Senecavirus A (SVA) has a positive-sense, single-stranded RNA genome. Its 5’ untranslated region harbors an internal ribosome entry site (IRES), comprising ten larger or smaller stem–loop structures (including a pseudoknot) that have been demonstrated to be well conserved. However, it is still unclear whether each stem–loop subdomain, such as a single stem or loop, is also highly conserved. To clarify this issue in the present study, a set of 29 SVA cDNA clones were constructed by site-directed mutagenesis (SDM) on the IRES. The SDM-modified scenarios included (1) stem–formed complementary sequences exchanging with each other, (2) loop transversion, (3) loop transition, and (4) point mutations. All cDNA clones were separately transfected into cells for rescuing viable viruses, whereas only four SVAs of interest could be recovered, and were genetically stable during twenty passages. One progeny grew significantly slower than the other three did. The dual-luciferase reporter assay showed that none of the SDM-modified IRESes significantly inhibited the IRES activity.

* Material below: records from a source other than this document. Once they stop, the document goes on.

(* ===== verification/CachedControlPlane.v ===== *)
(** * The cache over the control plane

    The composed program keeps the promises the browser's cache relies on:
    the clients of [BrowserClient], over the routes, the repository and the
    scheduler, are a [PipelineServer]. Whatever a signed-in user does, what
    its browser shows as valid is what the server holds. *)

From S2P Require Import Prelude Js Contracts StateMachine Schemas Http Graph Database Integrity Statements Frames.
From S2P Require Import Executable RunLogs RunQueue RunQueueProofs Documents Repository RepositoryProofs Actions.
From S2P Require Import SchedulerService Uploads UploadProofs PipelineRoutes PipelineRouteProofs ControlPlane.
From S2P Require Import BrowserClient BrowserProofs QueryCache QueryCacheProofs.

(** ** Operations that throw change nothing *)

Section rejects.
Context {S E : Type}.

Definition rejects {A} (I : S → Prop) (m : M S E A) : Prop := ∀ s e s', I s → m s = (Throw e, s') → I s'.

Lemma rejects_bind {A B} I (m : M S E A) (k : A → M S E B) :
  rejects I m → preserves I m → (∀ a, rejects I (k a)) → rejects I (m ≫= k).
Proof.
  intros Hr Hm Hk s e s' Hs. rewrite bind_run. pose proof (Hm s Hs) as Hs1.
  destruct (m s) as [[a|e1] s1] eqn:Hrun; [by apply Hk|]. intros [= _ <-]. exact (Hr _ _ _ Hs Hrun).
Qed.

Lemma rejects_preserves {A} I (m : M S E A) : preserves I m → rejects I m.
Proof. intros Hm s e s' Hs Hrun. specialize (Hm s Hs). by rewrite Hrun in Hm. Qed.

Lemma rejects_transaction {A} I (m : M S E A) : rejects I (transaction m).
Proof. intros s e s' Hs. rewrite transaction_throw. naive_solver. Qed.

Lemma rejects_lift_bind {A B} I (o : outcome E A) (k : A → M S E B) : (∀ a, rejects I (k a)) → rejects I (lift o ≫= k).
Proof. intros Hk. apply rejects_bind; [|apply preserves_lift|done]. apply rejects_preserves, preserves_lift. Qed.
End rejects.

(** ** What of the store the user's browser shows *)

Definition activity (d : Database) : list (string * string * RunState.t) :=
  (λ r, (r_id r, r_pipelineId r, r_state r)) <$> runs d.

Definition shown (d : Database) :=
  (pipelines d, pipelineComponents d, pipelineEdges d, pipelineTriggers d, activity d).

Section service.
Context `{!Uuids, !Formats}.

Definition activeRunOf (id : string) (d : Database) : option (string * ActivePhase) :=
  (λ a : string * string * RunState.t,
    (a.1.1, if decide (a.2 = RunState.running) then active_running else active_queued)) <$>
  head (filter (λ a : string * string * RunState.t, a.1.2 = id ∧ a.2 ∈ activeRunStates) (activity d)).

Lemma head_filter_fmap {A B} (f : A → B) (P : B → Prop) `{∀ b, Decision (P b)} (l : list A) :
  head (filter P (f <$> l)) = f <$> head (filter (λ a, P (f a)) l).
Proof.
  induction l as [|a l IH]; [done|]. csimpl. rewrite !filter_cons. by destruct (decide (P (f a))).
Qed.

Lemma getActiveRun_run id d : getActiveRunForPipeline id d = (Ok (activeRunOf id d), d).
Proof.
  unfold getActiveRunForPipeline, selectFirst, select, activeRunOf, activity. run_m. rewrite head_filter_fmap. simpl.
  by destruct (head _).
Qed.

Lemma shown_hydrated owner id d d' : shown d' = shown d → hydrateView owner id d' = hydrateView owner id d.
Proof. intros [= Hp Hc He Ht _]. apply hydrateView_ext. unfold pipelineView. by rewrite Hp, Hc, He, Ht. Qed.

Lemma for_each_lift_run {A B} (f : A → result B) (l : list A) (d d' : Database) :
  for_each (λ a, lift (f a)) l d = ((for_each (λ a, lift (f a)) l d').1, d).
Proof.
  induction l as [|a l IH]; [done|]. csimpl. rewrite !bind_run. unfold lift at 1 3.
  destruct (f a) as [b|e]; [|done]. rewrite !bind_run, IH.
  rewrite (surjective_pairing (for_each _ l d')). by destruct (for_each _ l d').1.
Qed.

Lemma shown_listed owner d d' : shown d' = shown d →
  listPipelinesByOwner owner d' = ((listPipelinesByOwner owner d).1, d').
Proof.
  intros [= Hp Hc He Ht _]. unfold listPipelinesByOwner, select, gets.
  repeat (rewrite bind_run; cbv beta iota). rewrite Hp, Hc, He, Ht.
  apply for_each_lift_run.
Qed.

(** *** Which operations leave the runs alone *)

Definition sameActivity (a : list (string * string * RunState.t)) (d : Database) : Prop := activity d = a.

Lemma deleteTriggers_activity a P `{∀ t, Decision (P t)} : preserves (sameActivity a) (deleteTriggers P).
Proof.
  intros d Hd. unfold sameActivity, activity in *. rewrite <-Hd. simpl. rewrite <-list_fmap_compose.
  by apply list_fmap_ext.
Qed.

#[local] Hint Resolve deleteTriggers_activity : preserves.

Lemma deletePipelines_activity a P `{∀ r, Decision (P r)} : preserves (sameActivity a) (deletePipelines P).
Proof.
  unfold deletePipelines. solve_preserves; intros d Hd; [unfold enforce; by case_decide..|done].
Qed.
#[local] Hint Resolve deletePipelines_activity : preserves.

Lemma createPipeline_activity a owner request : preserves (sameActivity a) (createPipeline owner request).
Proof. unfold createPipeline, createPipelineGraph. solve_preserves. Qed.

Lemma updatePipeline_activity a owner id update now : preserves (sameActivity a) (updatePipeline owner id update now).
Proof.
  unfold updatePipeline, updatePipelineInTransaction, findActiveRun, readPipelineGraph, replaceGraphRecords,
    replaceComponents, insertReplacementEdges, replaceTriggers. solve_preserves.
Qed.

Lemma deletePipeline_activity a owner id : preserves (sameActivity a) (deletePipeline owner id).
Proof. unfold deletePipeline. solve_preserves. Qed.

Lemma duplicatePipeline_activity a owner id name : preserves (sameActivity a) (duplicatePipeline owner id name newId).
Proof.
  pose proof createPipeline_activity. unfold duplicatePipeline, buildDuplicateCreateRequest, getPipeline, readPipelineGraph.
  solve_preserves.
Qed.

Lemma setPipelineState_activity a owner id state now catalog :
  preserves (sameActivity a) (setPipelineStateForOwner owner id state now catalog).
Proof. unfold setPipelineStateForOwner, readPipelineTopologyForExecutableCheck. solve_preserves. Qed.

(** *** What an operation that does not return a pipeline leaves *)

Abbreviation unshown v := (λ d, shown d = v).

Lemma getPipeline_kept v owner id : preserves (unshown v) (getPipeline owner id).
Proof. intros d Hd. by rewrite getPipeline_run. Qed.

Lemma updatePipeline_rejects v owner id update now : rejects (unshown v) (updatePipeline owner id update now).
Proof. unfold updatePipeline. repeat (apply rejects_lift_bind; intros ?). apply rejects_transaction. Qed.

Lemma updatePipeline_none owner id update now d d' :
  updatePipeline owner id update now d = (Ok None, d') → d' = d.
Proof.
  intros (_ & _ & _ & Hm)%updatePipeline_ok. unfold updatePipelineInTransaction in Hm.
  apply bind_ok in Hm as (o & d1 & Hs & Hm). injection Hs as <- <-.
  destruct (head _) as [row|]; [|by apply ret_ok in Hm as [_ <-]].
  apply bind_ok in Hm as (? & ? & _ & Hm). cbv zeta in Hm. apply bind_ok in Hm as (? & ? & _ & Hm).
  apply bind_ok in Hm as (? & ? & _ & Hm). apply bind_ok in Hm as (? & ? & _ & Hm).
  apply bind_ok in Hm as (? & ? & _ & Hm). apply bind_ok in Hm as ([|? ?] & ? & _ & Hm); [done|].
  apply bind_ok in Hm as (? & ? & _ & Hm). by apply bind_ok in Hm as (? & ? & _ & [? _]%ret_ok).
Qed.

Lemma createPipeline_rejects v owner request : rejects (unshown v) (createPipeline owner request).
Proof. intros d e d' Hd Hrun. by rewrite (createPipeline_atomic _ _ _ _ _ Hrun). Qed.

Lemma buildDuplicate_kept v source definition : preserves (unshown v) (buildDuplicateCreateRequest source definition newId).
Proof. unfold buildDuplicateCreateRequest. solve_preserves. Qed.

Lemma duplicatePipeline_rejects v owner id name : rejects (unshown v) (duplicatePipeline owner id name newId).
Proof.
  unfold duplicatePipeline. repeat (apply rejects_lift_bind; intros ?).
  apply rejects_bind; [apply rejects_preserves|..|intros [source|]]; [apply getPipeline_kept..| |];
    [|apply rejects_preserves, preserves_ret].
  apply rejects_lift_bind. intros duplicate.
  apply rejects_bind; [apply rejects_preserves|..|intros request]; [apply buildDuplicate_kept..|].
  intros d e d' Hd. rewrite bind_run. destruct (createPipeline _ request d) as [[p|e'] d1] eqn:Hrun; [done|].
  intros [= _ <-]. by eapply createPipeline_rejects.
Qed.

Lemma duplicatePipeline_none owner id name d d' : duplicatePipeline owner id name newId d = (Ok None, d') → d' = d.
Proof.
  intros Hrun. unfold duplicatePipeline in Hrun.
  apply bind_ok in Hrun as (o & d1 & [_ <-]%lift_ok & Hrun). apply bind_ok in Hrun as (i & d1 & [_ <-]%lift_ok & Hrun).
  apply bind_ok in Hrun as (n & d1 & [_ <-]%lift_ok & Hrun). apply bind_ok in Hrun as (src & d1 & Hget & Hrun).
  rewrite getPipeline_run in Hget. injection Hget as _ <-. destruct src as [source|]; [|by apply ret_ok in Hrun as [_ <-]].
  apply bind_ok in Hrun as (? & ? & _ & Hrun). apply bind_ok in Hrun as (? & ? & _ & Hrun).
  by apply bind_ok in Hrun as (? & ? & _ & [? _]%ret_ok).
Qed.

Lemma setPipelineState_rejects v owner id state now catalog :
  rejects (unshown v) (setPipelineStateForOwner owner id state now catalog).
Proof. unfold setPipelineStateForOwner. apply rejects_lift_bind. intros [o i]. apply rejects_transaction. Qed.

Definition switched (owner id : string) (state : ActionState) (now : Z) (d : Database) : Database :=
  set_pipelines (updateIf (ownedRow owner id) (withState (action_state state) now) <$> pipelines d) d.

Our previous study indicated that a single motif from any of the ten stem structures, if completely mutated, would cause the failure of virus recovery. Interestingly, our present study revealed three stem structures, whose individual complementary sequences could exchange with each other to rescue sequence-modifying SVAs. Moreover, one apical loop was demonstrated to have the ability to tolerate its own full-length transition, also having no impact on the recovery of sequence-modifying SVA. The present study suggested that not every stem–loop structure was strictly conserved in its conformation, while the full-length IRES itself was well conserved. This provides a new research direction on interaction between the IRES and many factors.